***** Supplied data *****
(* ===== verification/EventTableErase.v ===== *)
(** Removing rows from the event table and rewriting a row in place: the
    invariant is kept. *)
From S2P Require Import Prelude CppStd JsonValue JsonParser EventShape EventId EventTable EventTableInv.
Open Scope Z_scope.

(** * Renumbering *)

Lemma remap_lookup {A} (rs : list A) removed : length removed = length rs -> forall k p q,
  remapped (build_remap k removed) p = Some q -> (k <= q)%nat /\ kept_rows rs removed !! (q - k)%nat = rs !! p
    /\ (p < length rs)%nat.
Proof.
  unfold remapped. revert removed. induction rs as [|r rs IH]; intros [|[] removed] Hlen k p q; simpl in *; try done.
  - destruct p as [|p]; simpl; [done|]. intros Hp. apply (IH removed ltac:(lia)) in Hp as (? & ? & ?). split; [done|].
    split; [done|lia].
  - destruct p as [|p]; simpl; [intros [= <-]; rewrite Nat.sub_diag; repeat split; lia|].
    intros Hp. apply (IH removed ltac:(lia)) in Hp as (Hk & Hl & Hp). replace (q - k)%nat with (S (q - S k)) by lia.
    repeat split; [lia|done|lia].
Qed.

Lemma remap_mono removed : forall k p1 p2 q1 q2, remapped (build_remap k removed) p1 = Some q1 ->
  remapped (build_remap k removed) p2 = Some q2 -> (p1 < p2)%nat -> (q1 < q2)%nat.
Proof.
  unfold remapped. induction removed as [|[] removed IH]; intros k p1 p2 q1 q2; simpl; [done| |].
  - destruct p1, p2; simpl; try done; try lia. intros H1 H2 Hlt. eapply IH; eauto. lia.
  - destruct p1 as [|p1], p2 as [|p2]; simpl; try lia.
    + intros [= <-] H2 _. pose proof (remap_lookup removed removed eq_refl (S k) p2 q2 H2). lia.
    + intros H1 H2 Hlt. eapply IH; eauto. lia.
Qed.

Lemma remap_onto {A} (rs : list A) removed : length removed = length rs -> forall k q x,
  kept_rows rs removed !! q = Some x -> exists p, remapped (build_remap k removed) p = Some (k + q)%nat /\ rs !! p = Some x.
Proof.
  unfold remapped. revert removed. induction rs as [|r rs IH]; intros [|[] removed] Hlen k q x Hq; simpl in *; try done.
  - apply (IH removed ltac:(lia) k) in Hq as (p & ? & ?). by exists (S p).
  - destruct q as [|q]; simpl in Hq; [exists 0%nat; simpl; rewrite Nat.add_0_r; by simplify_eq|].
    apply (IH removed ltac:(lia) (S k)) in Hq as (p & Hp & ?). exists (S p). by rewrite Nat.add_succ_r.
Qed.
*****
***** Supplied data *****
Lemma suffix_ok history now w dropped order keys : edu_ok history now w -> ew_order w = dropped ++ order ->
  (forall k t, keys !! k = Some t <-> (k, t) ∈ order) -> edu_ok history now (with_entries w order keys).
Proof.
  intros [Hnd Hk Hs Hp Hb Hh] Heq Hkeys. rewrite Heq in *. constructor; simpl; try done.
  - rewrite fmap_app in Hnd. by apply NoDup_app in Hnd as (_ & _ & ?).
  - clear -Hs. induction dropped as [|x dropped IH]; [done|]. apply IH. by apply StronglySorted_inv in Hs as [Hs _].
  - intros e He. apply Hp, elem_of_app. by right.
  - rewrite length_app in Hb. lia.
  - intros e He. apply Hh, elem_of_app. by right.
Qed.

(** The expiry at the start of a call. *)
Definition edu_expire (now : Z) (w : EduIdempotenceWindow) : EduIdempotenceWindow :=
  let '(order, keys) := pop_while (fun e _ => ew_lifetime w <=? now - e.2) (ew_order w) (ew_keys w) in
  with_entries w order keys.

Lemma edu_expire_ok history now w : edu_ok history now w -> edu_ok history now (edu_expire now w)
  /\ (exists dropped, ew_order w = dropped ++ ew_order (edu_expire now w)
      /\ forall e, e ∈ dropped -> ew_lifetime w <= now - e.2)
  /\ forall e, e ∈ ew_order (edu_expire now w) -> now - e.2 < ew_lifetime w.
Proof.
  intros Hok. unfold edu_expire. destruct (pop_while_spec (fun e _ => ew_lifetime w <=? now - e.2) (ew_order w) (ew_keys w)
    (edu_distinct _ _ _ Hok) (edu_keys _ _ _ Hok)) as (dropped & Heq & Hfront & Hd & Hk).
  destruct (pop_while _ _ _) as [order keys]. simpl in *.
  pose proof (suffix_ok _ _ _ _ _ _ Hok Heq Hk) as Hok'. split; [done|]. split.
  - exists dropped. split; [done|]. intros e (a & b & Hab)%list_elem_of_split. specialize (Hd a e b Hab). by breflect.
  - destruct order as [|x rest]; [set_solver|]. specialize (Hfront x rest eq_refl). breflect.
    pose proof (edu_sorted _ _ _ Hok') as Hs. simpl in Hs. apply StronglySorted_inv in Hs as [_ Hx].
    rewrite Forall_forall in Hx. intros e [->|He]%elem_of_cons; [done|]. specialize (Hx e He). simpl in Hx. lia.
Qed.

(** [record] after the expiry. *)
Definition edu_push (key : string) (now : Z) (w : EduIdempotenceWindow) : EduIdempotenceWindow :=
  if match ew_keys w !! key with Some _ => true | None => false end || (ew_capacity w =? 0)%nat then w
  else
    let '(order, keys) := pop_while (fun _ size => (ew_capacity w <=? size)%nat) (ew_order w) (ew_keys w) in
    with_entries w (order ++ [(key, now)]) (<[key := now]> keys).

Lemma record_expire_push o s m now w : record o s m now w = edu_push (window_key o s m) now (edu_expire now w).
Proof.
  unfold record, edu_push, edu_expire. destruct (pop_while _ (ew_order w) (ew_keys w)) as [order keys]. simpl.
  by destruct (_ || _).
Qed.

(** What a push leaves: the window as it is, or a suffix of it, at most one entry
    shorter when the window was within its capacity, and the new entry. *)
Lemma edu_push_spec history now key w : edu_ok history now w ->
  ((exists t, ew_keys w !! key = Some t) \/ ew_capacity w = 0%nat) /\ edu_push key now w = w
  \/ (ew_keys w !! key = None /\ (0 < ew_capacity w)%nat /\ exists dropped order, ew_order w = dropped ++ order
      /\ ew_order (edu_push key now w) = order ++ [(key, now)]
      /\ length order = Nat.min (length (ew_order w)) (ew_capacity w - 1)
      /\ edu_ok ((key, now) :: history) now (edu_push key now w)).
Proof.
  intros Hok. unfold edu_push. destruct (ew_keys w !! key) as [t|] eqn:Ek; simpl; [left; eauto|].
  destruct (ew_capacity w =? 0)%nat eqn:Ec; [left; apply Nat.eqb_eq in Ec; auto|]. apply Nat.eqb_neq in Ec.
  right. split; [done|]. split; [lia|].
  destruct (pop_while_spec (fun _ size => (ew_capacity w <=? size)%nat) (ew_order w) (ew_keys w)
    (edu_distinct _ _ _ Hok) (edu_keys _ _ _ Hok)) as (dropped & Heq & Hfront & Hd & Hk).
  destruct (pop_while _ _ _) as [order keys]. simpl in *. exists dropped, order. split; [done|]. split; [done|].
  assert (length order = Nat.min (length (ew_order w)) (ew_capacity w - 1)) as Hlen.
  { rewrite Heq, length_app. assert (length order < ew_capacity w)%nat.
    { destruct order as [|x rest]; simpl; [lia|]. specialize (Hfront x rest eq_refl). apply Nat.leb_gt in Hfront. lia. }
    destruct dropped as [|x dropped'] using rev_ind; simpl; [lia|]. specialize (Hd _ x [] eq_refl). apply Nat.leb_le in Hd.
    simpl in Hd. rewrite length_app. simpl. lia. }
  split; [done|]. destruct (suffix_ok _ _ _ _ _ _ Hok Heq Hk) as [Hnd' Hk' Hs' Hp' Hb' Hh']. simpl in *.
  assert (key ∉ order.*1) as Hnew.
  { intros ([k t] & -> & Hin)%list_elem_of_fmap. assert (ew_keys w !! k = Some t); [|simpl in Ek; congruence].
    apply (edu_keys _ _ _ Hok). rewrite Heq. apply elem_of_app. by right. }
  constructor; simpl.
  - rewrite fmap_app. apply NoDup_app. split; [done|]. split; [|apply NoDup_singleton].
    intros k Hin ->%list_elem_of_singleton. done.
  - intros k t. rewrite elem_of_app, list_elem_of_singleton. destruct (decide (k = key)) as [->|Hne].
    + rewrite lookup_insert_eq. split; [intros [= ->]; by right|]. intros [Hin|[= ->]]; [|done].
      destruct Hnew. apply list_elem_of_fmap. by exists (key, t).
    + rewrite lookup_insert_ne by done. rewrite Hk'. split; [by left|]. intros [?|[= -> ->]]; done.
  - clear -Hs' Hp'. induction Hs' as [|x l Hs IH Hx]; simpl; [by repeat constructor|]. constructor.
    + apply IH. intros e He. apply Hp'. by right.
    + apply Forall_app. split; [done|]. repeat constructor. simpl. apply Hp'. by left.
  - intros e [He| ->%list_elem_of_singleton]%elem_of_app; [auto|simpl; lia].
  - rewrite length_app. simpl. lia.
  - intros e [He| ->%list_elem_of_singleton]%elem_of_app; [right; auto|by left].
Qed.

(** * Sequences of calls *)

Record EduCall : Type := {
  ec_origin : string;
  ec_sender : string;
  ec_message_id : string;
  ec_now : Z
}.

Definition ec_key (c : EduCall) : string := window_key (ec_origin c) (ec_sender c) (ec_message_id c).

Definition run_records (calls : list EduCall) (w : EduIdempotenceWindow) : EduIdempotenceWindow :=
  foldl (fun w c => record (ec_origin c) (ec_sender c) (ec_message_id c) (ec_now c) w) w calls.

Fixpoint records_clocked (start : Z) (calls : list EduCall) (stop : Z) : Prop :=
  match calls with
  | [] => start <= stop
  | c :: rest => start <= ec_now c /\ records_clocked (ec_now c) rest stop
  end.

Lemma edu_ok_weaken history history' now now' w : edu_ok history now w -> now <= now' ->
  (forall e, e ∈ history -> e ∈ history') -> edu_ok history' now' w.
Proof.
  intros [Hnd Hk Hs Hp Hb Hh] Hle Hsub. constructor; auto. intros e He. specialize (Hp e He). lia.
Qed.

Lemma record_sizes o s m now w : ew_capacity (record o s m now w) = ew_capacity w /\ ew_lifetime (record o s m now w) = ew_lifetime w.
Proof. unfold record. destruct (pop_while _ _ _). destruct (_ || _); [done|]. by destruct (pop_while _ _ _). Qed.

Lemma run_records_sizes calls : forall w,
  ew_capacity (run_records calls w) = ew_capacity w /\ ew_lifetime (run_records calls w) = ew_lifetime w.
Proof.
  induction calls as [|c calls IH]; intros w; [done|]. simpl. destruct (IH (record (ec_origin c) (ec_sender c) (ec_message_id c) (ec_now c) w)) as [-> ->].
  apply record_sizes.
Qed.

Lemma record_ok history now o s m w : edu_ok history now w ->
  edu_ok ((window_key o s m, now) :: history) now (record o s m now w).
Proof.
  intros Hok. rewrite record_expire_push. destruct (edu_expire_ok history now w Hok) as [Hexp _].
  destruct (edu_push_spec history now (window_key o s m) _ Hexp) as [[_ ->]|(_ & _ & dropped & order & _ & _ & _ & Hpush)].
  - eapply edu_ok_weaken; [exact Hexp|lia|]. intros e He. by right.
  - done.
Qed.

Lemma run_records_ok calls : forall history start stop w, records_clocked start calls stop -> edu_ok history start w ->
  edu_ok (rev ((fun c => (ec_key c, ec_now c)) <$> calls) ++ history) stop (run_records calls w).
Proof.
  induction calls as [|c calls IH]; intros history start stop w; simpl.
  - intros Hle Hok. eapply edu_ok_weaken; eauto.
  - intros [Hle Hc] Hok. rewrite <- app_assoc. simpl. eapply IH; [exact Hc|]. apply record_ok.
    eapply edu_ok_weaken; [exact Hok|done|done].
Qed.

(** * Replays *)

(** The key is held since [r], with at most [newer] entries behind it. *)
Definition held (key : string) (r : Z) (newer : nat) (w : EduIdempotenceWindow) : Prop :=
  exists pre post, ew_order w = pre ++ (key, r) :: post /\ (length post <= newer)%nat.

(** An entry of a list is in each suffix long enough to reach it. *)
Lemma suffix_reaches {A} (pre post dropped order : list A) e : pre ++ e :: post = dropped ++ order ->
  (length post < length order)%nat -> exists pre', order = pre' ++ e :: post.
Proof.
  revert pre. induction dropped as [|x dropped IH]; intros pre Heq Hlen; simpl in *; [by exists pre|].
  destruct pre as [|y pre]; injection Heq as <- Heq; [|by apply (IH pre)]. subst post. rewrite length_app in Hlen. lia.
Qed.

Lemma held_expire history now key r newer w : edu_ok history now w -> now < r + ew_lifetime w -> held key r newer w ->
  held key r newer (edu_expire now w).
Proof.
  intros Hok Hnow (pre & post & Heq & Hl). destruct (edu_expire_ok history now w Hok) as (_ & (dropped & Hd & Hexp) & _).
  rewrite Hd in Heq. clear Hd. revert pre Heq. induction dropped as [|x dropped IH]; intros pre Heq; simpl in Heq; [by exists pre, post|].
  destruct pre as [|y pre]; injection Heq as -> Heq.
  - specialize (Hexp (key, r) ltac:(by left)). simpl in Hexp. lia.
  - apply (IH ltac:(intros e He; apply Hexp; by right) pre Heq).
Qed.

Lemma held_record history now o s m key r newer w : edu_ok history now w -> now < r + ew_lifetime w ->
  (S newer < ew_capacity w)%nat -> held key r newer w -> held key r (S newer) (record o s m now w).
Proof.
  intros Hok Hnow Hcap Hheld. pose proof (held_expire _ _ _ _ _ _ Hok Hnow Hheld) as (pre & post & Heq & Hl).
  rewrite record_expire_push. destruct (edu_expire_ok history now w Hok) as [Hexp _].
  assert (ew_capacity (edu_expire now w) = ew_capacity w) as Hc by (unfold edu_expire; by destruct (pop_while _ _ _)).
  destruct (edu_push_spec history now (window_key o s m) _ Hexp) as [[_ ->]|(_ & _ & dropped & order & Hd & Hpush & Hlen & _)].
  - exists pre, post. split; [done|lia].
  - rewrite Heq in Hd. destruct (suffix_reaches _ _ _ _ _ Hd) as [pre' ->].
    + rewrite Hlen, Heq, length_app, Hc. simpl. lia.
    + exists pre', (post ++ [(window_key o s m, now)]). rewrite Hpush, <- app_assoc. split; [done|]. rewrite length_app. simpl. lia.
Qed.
*****
***** Supplied data *****
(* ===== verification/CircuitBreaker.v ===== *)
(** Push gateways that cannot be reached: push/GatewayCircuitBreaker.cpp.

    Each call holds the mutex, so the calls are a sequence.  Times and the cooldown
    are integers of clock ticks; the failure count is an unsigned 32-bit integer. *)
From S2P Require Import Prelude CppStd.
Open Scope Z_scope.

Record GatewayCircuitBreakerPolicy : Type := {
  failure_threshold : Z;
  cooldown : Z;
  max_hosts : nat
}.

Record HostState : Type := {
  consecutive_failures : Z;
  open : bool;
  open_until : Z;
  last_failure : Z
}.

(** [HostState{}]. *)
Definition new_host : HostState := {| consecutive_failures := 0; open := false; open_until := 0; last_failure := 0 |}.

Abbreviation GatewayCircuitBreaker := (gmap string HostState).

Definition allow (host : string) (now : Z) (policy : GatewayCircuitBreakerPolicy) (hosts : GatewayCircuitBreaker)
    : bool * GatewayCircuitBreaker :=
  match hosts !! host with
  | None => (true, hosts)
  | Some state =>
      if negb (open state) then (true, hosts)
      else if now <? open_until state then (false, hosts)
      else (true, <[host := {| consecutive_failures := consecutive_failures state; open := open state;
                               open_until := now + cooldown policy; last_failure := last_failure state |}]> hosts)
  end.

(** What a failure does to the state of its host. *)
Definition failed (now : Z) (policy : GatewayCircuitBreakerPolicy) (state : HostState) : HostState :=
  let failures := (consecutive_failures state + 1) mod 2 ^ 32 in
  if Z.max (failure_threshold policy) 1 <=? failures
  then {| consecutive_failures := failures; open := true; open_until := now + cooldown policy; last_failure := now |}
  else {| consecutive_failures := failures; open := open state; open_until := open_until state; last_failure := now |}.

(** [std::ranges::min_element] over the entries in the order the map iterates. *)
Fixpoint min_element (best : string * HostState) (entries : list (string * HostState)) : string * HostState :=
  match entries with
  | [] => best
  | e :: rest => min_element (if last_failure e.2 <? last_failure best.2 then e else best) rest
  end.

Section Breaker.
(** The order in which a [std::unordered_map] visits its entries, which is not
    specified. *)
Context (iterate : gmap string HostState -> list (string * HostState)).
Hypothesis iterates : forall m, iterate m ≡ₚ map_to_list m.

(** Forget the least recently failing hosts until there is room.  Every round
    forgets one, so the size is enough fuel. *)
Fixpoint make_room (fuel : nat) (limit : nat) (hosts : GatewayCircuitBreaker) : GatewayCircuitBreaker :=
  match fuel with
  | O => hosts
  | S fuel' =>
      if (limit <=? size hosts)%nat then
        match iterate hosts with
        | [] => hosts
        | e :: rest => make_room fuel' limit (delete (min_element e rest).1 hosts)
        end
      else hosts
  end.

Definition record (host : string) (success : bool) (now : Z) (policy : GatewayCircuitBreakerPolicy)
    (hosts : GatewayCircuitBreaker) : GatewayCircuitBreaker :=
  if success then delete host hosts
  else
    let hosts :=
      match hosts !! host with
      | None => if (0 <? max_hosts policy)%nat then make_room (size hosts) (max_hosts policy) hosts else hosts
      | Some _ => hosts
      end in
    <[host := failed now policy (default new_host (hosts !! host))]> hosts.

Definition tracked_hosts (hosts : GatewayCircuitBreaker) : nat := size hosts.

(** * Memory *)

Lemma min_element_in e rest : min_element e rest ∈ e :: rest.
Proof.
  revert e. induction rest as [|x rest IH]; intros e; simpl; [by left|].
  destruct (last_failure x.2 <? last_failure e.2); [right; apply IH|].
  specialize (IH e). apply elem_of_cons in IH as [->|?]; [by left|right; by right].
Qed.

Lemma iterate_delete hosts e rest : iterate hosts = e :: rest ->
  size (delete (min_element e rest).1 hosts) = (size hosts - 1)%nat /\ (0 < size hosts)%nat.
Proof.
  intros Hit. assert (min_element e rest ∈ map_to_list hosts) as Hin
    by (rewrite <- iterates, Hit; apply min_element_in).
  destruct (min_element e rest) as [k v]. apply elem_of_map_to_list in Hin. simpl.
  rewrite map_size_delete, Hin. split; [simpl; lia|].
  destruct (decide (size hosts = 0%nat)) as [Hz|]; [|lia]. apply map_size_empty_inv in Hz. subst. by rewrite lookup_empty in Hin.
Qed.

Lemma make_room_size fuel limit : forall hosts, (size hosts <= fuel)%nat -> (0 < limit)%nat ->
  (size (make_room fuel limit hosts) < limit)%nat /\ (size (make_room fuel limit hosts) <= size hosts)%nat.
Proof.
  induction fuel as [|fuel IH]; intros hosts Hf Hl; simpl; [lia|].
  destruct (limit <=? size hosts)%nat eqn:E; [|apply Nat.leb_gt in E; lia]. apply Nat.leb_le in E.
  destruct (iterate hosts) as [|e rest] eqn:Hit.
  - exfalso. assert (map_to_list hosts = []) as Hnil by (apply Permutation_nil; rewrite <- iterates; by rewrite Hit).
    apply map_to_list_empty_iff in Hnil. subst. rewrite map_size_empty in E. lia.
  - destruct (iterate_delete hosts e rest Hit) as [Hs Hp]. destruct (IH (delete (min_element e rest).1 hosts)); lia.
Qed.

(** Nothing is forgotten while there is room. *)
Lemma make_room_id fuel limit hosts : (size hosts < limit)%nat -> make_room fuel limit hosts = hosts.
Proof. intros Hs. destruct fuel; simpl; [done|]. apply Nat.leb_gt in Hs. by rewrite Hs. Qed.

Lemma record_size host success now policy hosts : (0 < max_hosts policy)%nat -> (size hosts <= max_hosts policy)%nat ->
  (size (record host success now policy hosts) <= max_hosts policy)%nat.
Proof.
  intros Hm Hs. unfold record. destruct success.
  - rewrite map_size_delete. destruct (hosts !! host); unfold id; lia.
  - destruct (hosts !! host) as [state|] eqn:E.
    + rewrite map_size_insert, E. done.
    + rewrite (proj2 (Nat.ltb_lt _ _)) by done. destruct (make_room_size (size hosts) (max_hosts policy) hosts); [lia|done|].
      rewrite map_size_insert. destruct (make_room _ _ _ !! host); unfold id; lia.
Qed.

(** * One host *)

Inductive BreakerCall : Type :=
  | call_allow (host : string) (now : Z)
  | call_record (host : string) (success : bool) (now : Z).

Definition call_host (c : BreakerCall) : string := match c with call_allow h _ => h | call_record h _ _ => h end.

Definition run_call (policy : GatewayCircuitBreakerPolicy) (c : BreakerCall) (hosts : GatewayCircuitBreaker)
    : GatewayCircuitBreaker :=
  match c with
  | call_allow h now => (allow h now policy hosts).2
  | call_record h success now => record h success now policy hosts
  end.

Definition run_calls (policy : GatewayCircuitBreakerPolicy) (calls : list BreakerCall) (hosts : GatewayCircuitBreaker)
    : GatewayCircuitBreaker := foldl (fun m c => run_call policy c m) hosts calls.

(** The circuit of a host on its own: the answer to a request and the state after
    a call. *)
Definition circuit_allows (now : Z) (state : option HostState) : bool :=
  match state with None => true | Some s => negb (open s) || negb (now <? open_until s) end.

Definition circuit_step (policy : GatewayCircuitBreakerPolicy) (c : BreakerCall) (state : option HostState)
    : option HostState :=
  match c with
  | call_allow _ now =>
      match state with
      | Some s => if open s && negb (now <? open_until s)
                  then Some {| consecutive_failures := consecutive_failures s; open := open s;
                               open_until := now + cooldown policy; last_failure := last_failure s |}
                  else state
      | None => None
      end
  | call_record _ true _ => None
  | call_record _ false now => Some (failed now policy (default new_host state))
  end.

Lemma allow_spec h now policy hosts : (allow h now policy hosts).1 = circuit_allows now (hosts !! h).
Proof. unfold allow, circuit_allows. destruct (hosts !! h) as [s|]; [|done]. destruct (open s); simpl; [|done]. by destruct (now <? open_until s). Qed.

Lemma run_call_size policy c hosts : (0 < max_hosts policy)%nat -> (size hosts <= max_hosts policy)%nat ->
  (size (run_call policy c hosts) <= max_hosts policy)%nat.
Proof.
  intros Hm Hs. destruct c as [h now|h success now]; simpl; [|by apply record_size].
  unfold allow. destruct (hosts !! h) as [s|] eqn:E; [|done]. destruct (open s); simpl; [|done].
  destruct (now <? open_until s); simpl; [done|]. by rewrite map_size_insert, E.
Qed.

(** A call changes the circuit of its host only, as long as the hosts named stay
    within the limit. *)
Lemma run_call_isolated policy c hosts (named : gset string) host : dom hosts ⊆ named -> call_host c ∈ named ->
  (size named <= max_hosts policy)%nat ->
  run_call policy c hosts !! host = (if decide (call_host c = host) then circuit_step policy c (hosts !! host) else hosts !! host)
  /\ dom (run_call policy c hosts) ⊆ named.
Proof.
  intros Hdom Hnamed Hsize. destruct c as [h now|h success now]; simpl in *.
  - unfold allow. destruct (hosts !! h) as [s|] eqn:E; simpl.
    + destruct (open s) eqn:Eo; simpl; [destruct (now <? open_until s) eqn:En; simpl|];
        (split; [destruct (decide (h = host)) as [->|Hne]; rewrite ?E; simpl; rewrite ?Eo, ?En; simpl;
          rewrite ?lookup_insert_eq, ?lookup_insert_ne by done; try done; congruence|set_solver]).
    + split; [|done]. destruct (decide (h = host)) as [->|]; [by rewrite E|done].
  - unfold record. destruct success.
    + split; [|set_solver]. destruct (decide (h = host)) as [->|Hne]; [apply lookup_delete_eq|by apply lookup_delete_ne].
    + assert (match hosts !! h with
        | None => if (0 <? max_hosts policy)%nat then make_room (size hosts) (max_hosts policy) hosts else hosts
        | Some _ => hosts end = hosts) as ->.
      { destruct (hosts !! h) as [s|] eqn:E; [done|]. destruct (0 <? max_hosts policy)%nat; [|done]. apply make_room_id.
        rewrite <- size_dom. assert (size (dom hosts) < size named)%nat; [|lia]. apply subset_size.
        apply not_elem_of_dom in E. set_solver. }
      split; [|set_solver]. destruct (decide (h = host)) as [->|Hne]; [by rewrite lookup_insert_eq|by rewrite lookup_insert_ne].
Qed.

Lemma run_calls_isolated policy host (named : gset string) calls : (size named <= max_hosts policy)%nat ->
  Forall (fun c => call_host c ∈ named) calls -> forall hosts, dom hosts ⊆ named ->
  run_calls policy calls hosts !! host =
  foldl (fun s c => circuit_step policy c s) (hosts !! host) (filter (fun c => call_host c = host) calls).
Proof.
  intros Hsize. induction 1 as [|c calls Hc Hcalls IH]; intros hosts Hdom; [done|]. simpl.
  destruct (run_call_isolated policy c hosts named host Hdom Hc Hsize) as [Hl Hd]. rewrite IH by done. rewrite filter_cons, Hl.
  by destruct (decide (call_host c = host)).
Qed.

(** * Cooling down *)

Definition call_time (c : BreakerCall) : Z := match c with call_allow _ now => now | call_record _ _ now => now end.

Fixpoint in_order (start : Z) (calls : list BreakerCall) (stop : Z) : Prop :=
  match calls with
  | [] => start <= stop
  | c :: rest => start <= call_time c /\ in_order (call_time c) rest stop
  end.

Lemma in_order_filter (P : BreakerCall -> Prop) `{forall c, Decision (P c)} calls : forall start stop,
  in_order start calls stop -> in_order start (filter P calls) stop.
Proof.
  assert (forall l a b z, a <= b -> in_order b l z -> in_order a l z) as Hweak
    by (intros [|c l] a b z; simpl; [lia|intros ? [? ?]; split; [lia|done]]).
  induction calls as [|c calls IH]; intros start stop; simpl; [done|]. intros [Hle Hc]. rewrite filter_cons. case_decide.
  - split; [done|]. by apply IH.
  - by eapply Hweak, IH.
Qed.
*****
__Task directions__. The response must hold only the lines above from the line with "intros Hok. rewrite" through the line with "- apply (IH ltac:(intros", each copied exactly, both ends kept.

__Task response__.
  intros Hok. rewrite record_expire_push. destruct (edu_expire_ok history now w Hok) as [Hexp _].
  destruct (edu_push_spec history now (window_key o s m) _ Hexp) as [[_ ->]|(_ & _ & dropped & order & _ & _ & _ & Hpush)].
  - eapply edu_ok_weaken; [exact Hexp|lia|]. intros e He. by right.
  - done.
Qed.

Lemma run_records_ok calls : forall history start stop w, records_clocked start calls stop -> edu_ok history start w ->
  edu_ok (rev ((fun c => (ec_key c, ec_now c)) <$> calls) ++ history) stop (run_records calls w).
Proof.
  induction calls as [|c calls IH]; intros history start stop w; simpl.
  - intros Hle Hok. eapply edu_ok_weaken; eauto.
  - intros [Hle Hc] Hok. rewrite <- app_assoc. simpl. eapply IH; [exact Hc|]. apply record_ok.
    eapply edu_ok_weaken; [exact Hok|done|done].
Qed.

(** * Replays *)

(** The key is held since [r], with at most [newer] entries behind it. *)
Definition held (key : string) (r : Z) (newer : nat) (w : EduIdempotenceWindow) : Prop :=
  exists pre post, ew_order w = pre ++ (key, r) :: post /\ (length post <= newer)%nat.

(** An entry of a list is in each suffix long enough to reach it. *)
Lemma suffix_reaches {A} (pre post dropped order : list A) e : pre ++ e :: post = dropped ++ order ->
  (length post < length order)%nat -> exists pre', order = pre' ++ e :: post.
Proof.
  revert pre. induction dropped as [|x dropped IH]; intros pre Heq Hlen; simpl in *; [by exists pre|].
  destruct pre as [|y pre]; injection Heq as <- Heq; [|by apply (IH pre)]. subst post. rewrite length_app in Hlen. lia.
Qed.

Lemma held_expire history now key r newer w : edu_ok history now w -> now < r + ew_lifetime w -> held key r newer w ->
  held key r newer (edu_expire now w).
Proof.
  intros Hok Hnow (pre & post & Heq & Hl). destruct (edu_expire_ok history now w Hok) as (_ & (dropped & Hd & Hexp) & _).
  rewrite Hd in Heq. clear Hd. revert pre Heq. induction dropped as [|x dropped IH]; intros pre Heq; simpl in Heq; [by exists pre, post|].
  destruct pre as [|y pre]; injection Heq as -> Heq.
  - specialize (Hexp (key, r) ltac:(by left)). simpl in Hexp. lia.
  - apply (IH ltac:(intros e He; apply Hexp; by right) pre Heq).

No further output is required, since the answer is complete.